Pada abad hijri tiba masa pembukuan (tadwin) yang dimulai dengan pembukuan hadis dengan segala sebabnya yang bermacam-macam dan itu juga menyangkut hal yang berhubungan dengan tafsir. Maka sebagian ulama membukukan tafsir alQur'an yang diriwayatkan dari Rasulullah SAW dan dari para sahabat atau dari para tabi'in.
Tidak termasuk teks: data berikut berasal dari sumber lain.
(* ===== verification/Gguf.v ===== *)
(** * GGUF model files: mindone-engine, validation.rs

    A node accepts a model file only after its structure was checked.  A GGUF
    file is a header with metadata and tensor descriptions, padding, and the
    data of the tensors.  [repeat_read] is the loop [for _ in 0..n], and
    [skip_gguf_value] recurses over the levels that are left below
    [MAX_ARRAY_DEPTH]. *)
From S2P Require Import Prelude Text Net Files.

Local Open Scope string_scope.
Local Open Scope list_scope.
Local Open Scope Z_scope.

(** ** The types of validation.rs *)

Inductive ModelFormat : Type := Gguf | Safetensors.

#[global] Instance ModelFormat_eq_dec : EqDecision ModelFormat.
Proof. solve_decision. Defined.

(** The index counts from 0. *)
Record GgufSplitInfo : Type := mkSplitInfo { info_index : Z; info_count : Z }.

#[global] Instance GgufSplitInfo_eq_dec : EqDecision GgufSplitInfo.
Proof. solve_decision. Defined.

Inductive ValidationError : Type :=
| NotAFile (path : string)
| Symlink (path : string)
| UnsafeFormat (what : string)
| ExtensionMismatch
| InvalidSize (bytes : Z)
| InvalidGguf (why : string)
| InvalidSafetensors (why : string)
| ChecksumMismatch (expected actual : string)
| ConcurrentModification (path : string)
| Io (error : string).

Definition MAX_MODEL_BYTES : Z := 1099511627776.
Definition MAX_GGUF_COUNT : Z := 10000000.
Definition MAX_STRING_BYTES : Z := 16 * 1024 * 1024.
Definition MAX_SAFETENSORS_HEADER : Z := 100 * 1024 * 1024.
Definition MAX_ARRAY_DEPTH : nat := 4.

Record GgufTensor : Type := mkGgufTensor { offset : Z; elements : Z; tensor_kind : Z }.

(** ** Reading values *)

(** [.map_err(invalid_gguf_io)] *)
Definition invalid_gguf_io {A} (m : Reader string A) : Reader ValidationError A :=
  reader_map_err InvalidGguf m.
Definition gguf_error {A} (why : string) : result ValidationError A := Err (InvalidGguf why).
Definition read_u16 : Reader string Z := read_uint 2.
Definition read_u32 : Reader string Z := read_uint 4.
Definition read_u64 : Reader string Z := read_uint 8.

Definition read_gguf_string : Reader ValidationError string :=
  length ← invalid_gguf_io read_u64;
  _ ← lift (bail_if (MAX_STRING_BYTES <? length)
    (InvalidGguf ("字符串长度 " +:+ dec length +:+ " 超限")));
  value ← invalid_gguf_io (read_exact length);
  lift (map_err (λ e, InvalidGguf ("字符串不是 UTF-8：" +:+ e)) (from_utf8 value)).

Definition gguf_fixed_width (value_type : Z) : option Z :=
  match value_type with
  | 0 | 1 | 7 => Some 1
  | 2 | 3 => Some 2
  | 4 | 5 | 6 => Some 4
  | 10 | 11 | 12 => Some 8
  | _ => None
  end.

Definition seek_forward (bytes : Z) : Reader ValidationError () :=
  offset ← lift (ok_or (i64_try_from bytes) (InvalidGguf "跳过长度溢出"));
  invalid_gguf_io (seek_current offset).

(** The widths of the scalar types are those of [gguf_fixed_width]. *)
Fixpoint skip_gguf_value (levels : nat) (value_type : Z) : Reader ValidationError () :=
  match levels with
  | O => lift (gguf_error "元数据数组嵌套过深")
  | Datatypes.S deeper =>
    match gguf_fixed_width value_type with
    | Some width => seek_forward width
    | None =>
      if value_type =? 8 then _ ← read_gguf_string; mret tt
      else if value_type =? 9 then
        element_type ← invalid_gguf_io read_u32;
        count ← invalid_gguf_io read_u64;
        _ ← lift (bail_if (MAX_GGUF_COUNT <? count)
          (InvalidGguf ("元数据数组长度 " +:+ dec count +:+ " 超限")));
        match gguf_fixed_width element_type with
        | Some width =>
          bytes ← lift (ok_or (checked in_u64 (count * width)) (InvalidGguf "元数据数组大小溢出"));
          seek_forward bytes
        | None =>
          repeat_read (Z.to_nat count) (λ _, skip_gguf_value deeper element_type) tt
        end
      else lift (gguf_error ("未知元数据类型 " +:+ dec value_type))
    end
  end.

(** ** Metadata *)

Definition is_power_of_two (v : Z) : bool := (0 <? v) && (Z.land v (v - 1) =? 0).

(** What the loop over the metadata keeps. *)
Record Metadata : Type := mkMetadata {
  alignment : Z;
  split_no : option Z;
  split_total : option Z;
}.

Definition read_metadata (m : Metadata) : Reader ValidationError Metadata :=
  key ← read_gguf_string;
  value_type ← invalid_gguf_io read_u32;
  if String.eqb key "general.alignment" && (value_type =? 4) then
    value ← invalid_gguf_io read_u32;
    _ ← lift (bail_if ((value =? 0) || negb (is_power_of_two value) || (4096 <? value))
      (InvalidGguf "general.alignment 无效"));
    mret (mkMetadata value (split_no m) (split_total m))
  else if String.eqb key "split.no" then
    _ ← lift (bail_if (negb (value_type =? 2) || bool_decide (is_Some (split_no m)))
      (InvalidGguf "split.no 类型无效或重复"));
    value ← invalid_gguf_io read_u16;
    mret (mkMetadata (alignment m) (Some value) (split_total m))
  else if String.eqb key "split.count" then
    _ ← lift (bail_if (negb (value_type =? 2) || bool_decide (is_Some (split_total m)))
      (InvalidGguf "split.count 类型无效或重复"));
    value ← invalid_gguf_io read_u16;
    mret (mkMetadata (alignment m) (split_no m) (Some value))
  else
    _ ← skip_gguf_value (Datatypes.S MAX_ARRAY_DEPTH) value_type;
    mret m.

Definition split_info (m : Metadata) : result ValidationError (option GgufSplitInfo) :=
  match split_no m, split_total m with
  | None, None => Ok None
  | Some index, Some count =>
    if (index =? 0) && in_range 0 1 count then Ok None
    else if (1 <? count) && (index <? count) then Ok (Some (mkSplitInfo index count))
    else gguf_error "split.no/split.count 必须同时存在且编号有效"
  | _, _ => gguf_error "split.no/split.count 必须同时存在且编号有效"
  end.

(** ** Tensors *)

Definition read_dimension (product : Z) : Reader ValidationError Z :=
  dimension ← invalid_gguf_io read_u64;
  _ ← lift (bail_if (dimension =? 0) (InvalidGguf "张量维度不能为零"));
  lift (ok_or (checked in_u64 (product * dimension)) (InvalidGguf "张量元素数量溢出")).

Definition read_tensor (tensors : list GgufTensor) : Reader ValidationError (list GgufTensor) :=
  _ ← read_gguf_string;
  dimensions ← invalid_gguf_io read_u32;
  _ ← lift (bail_if (negb (in_range 1 4 dimensions))
    (InvalidGguf ("张量维度 " +:+ dec dimensions +:+ " 无效")));
  elements ← repeat_read (Z.to_nat dimensions) read_dimension 1;
  kind ← invalid_gguf_io read_u32;
  offset ← invalid_gguf_io read_u64;
  mret (tensors ++ [mkGgufTensor offset elements kind]).

Definition validate_tensor_alignment (offset alignment : Z) : result ValidationError () :=
  bail_if (negb (offset mod alignment =? 0))
    (InvalidGguf ("张量偏移 " +:+ dec offset +:+ " 未按 " +:+ dec alignment +:+ " 字节对齐")).

(** Elements and bytes of a block. *)
Definition ggml_block (kind : Z) : option (Z * Z) :=
  match kind with
  | 0 => Some (1, 4) | 1 => Some (1, 2) | 2 => Some (32, 18) | 3 => Some (32, 20)
  | 6 => Some (32, 22) | 7 => Some (32, 24) | 8 => Some (32, 34) | 9 => Some (32, 40)
  | 10 => Some (256, 84) | 11 => Some (256, 110) | 12 => Some (256, 144)
  | 13 => Some (256, 176) | 14 => Some (256, 210) | 15 => Some (256, 292)
  | 16 => Some (256, 66) | 17 => Some (256, 74) | 18 => Some (256, 98) | 19 => Some (256, 50)
  | 20 => Some (32, 18) | 21 => Some (256, 110) | 22 => Some (256, 82) | 23 => Some (256, 136)
  | 24 => Some (1, 1) | 25 => Some (1, 2) | 26 => Some (1, 4) | 27 => Some (1, 8)
  | 28 => Some (1, 8) | 29 => Some (256, 56) | 30 => Some (1, 2)
  | _ => None
  end.

Definition ggml_tensor_bytes (elements kind : Z) : result ValidationError Z :=
  '(block, bytes) ← ok_or (ggml_block kind)
    (InvalidGguf ("不支持的 GGML 张量类型 " +:+ dec kind));
  _ ← bail_if (negb (elements mod block =? 0))
    (InvalidGguf ("张量元素数 " +:+ dec elements +:+ " 不是量化块 " +:+ dec block +:+ " 的整数倍"));
  ok_or (checked in_u64 (elements / block * bytes)) (InvalidGguf "张量字节数溢出").

(** [!] on 64 bits. *)
Definition u64_not (v : Z) : Z := u64_max - v.

Definition align_up (value alignment : Z) : option Z :=
  mask ← checked in_u64 (alignment - 1);
  sum ← checked in_u64 (value + mask);
  Some (Z.land sum (u64_not mask)).

(** [slice::windows(2)] *)
Definition windows2 {A} (l : list A) : list (A * A) := zip l (tail l).

(** The range of a tensor in the data. *)
Definition tensor_range (alignment data_len : Z) (t : GgufTensor) : result ValidationError (Z * Z) :=
  _ ← validate_tensor_alignment (offset t) alignment;
  bytes ← ggml_tensor_bytes (elements t) (tensor_kind t);
  last ← ok_or (checked in_u64 (offset t + bytes)) (InvalidGguf "张量数据偏移溢出");
  _ ← bail_if (data_len <? last)
    (InvalidGguf ("张量数据越界：offset=" +:+ dec (offset t) +:+ " bytes=" +:+ dec bytes
       +:+ " data=" +:+ dec data_len));
  Ok (offset t, last).

Definition range_cmp : Z * Z → Z * Z → comparison :=
  cmp_then (cmp_on fst Z.compare) (cmp_on snd Z.compare).

Definition validate_ranges (alignment data_len : Z) (tensors : list GgufTensor)
    : result ValidationError () :=
  ranges ← fold_each (λ ranges t, r ← tensor_range alignment data_len t; Ok (ranges ++ [r]))
    [] tensors;
  for_each (λ p : (Z * Z) * (Z * Z), bail_if (p.2.1 <? p.1.2) (InvalidGguf "张量数据区重叠"))
    (windows2 (sort_by range_cmp ranges)).

(** The header up to the descriptions of the tensors. *)
Definition read_header : Reader ValidationError (Z * Metadata * option GgufSplitInfo * list GgufTensor) :=
  magic ← invalid_gguf_io (read_exact 4);
  _ ← lift (bail_if (negb (bool_decide (magic = bytes_of "GGUF"))) (InvalidGguf "magic 不匹配"));
  version ← invalid_gguf_io read_u32;
  _ ← lift (bail_if (negb (in_range 1 3 version)) (InvalidGguf ("不支持 GGUF v" +:+ dec version)));
  tensor_count ← invalid_gguf_io read_u64;
  metadata_count ← invalid_gguf_io read_u64;
  _ ← lift (bail_if ((tensor_count =? 0) || (MAX_GGUF_COUNT <? tensor_count))
    (InvalidGguf ("张量数量 " +:+ dec tensor_count +:+ " 无效")));
  _ ← lift (bail_if (MAX_GGUF_COUNT <? metadata_count)
    (InvalidGguf ("元数据数量 " +:+ dec metadata_count +:+ " 超限")));
  m ← repeat_read (Z.to_nat metadata_count) read_metadata (mkMetadata 32 None None);
  split ← lift (split_info m);
  tensors ← repeat_read (Z.to_nat tensor_count) read_tensor [];
  mret (tensor_count, m, split, tensors).

Definition validate_gguf (file : list Z) (file_size : Z)
    : result ValidationError (Z * option GgufSplitInfo) :=
  '(tensor_count, m, split, tensors, info_end) ← read_header file 0;
  data_start ← ok_or (align_up info_end (alignment m)) (InvalidGguf "数据区偏移溢出");
  _ ← bail_if (file_size <=? data_start) (InvalidGguf "GGUF 没有有效数据区");
  let data_len := file_size - data_start in
  _ ← validate_ranges (alignment m) data_len tensors;
  Ok (tensor_count, split).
diantara mereka itu yang terkenal adalah Yazid bin Harun as Sulami (wafat 117H), Syu'bah bin HAjjaj (Wafat 160 H), Waki' bin Jarrah (Wafat 197 H) Sufyan bin Uyainah (wafat 198 H) dan Abdurrazaq bin Hammam (WAfat 112 H). mereka semua itu adalah ahli hadis, sedang tafsir yang mereka susun merupakan salah satu bagiannya, Namun tafsir mereka yang tertulis tidak ada yang sampai ke tangan kita. Kemudian langkah mereka di ikuti oleh para ulama dengan menyusun tafsir lebih sistematis diantaranya berdasarkan susunan ayat. yang paling terkenal diantara mereka adalah Ibn Jarir at-Tabari (wafat 310 H)

semenjak at tabari bermuculan berbagai penulisan yang membahas tentang alquran secara bebas dan mandiri sehingga lahirlah dua bentuk penafsiran yaitu tafsir bil ma'sur (tafsir berdasarkan riwayat dan tafsir bil ra'yi (tafsir berdasarkan penalaran). Ali bin al-Madini (wafat 234 H) guru Imam BUkhari menyusun karangan mengenai asbabun Nuzul, Abu Ubaid al-Qasim bin salam (wafat 224 H) menulis tentang nasikh mansukh dan Qira'at. Ibn Qutaibah (wafat 276 H) menyusun tentang problematika al-Qur'an (Musykilatul Qur'an). Muhammad bin Khalaf bin Marzaban (Wafat 309 H) menyusun al-HAwi fi Ulumil Qur'an. Abu Bakar as Sijistani (Wafat 330 H) menyusun Gharibul Qur'an. Muhammad bin Ali al Afdawi (wafat 388 H) menyusun al Istigna' fi ulumil qur'an).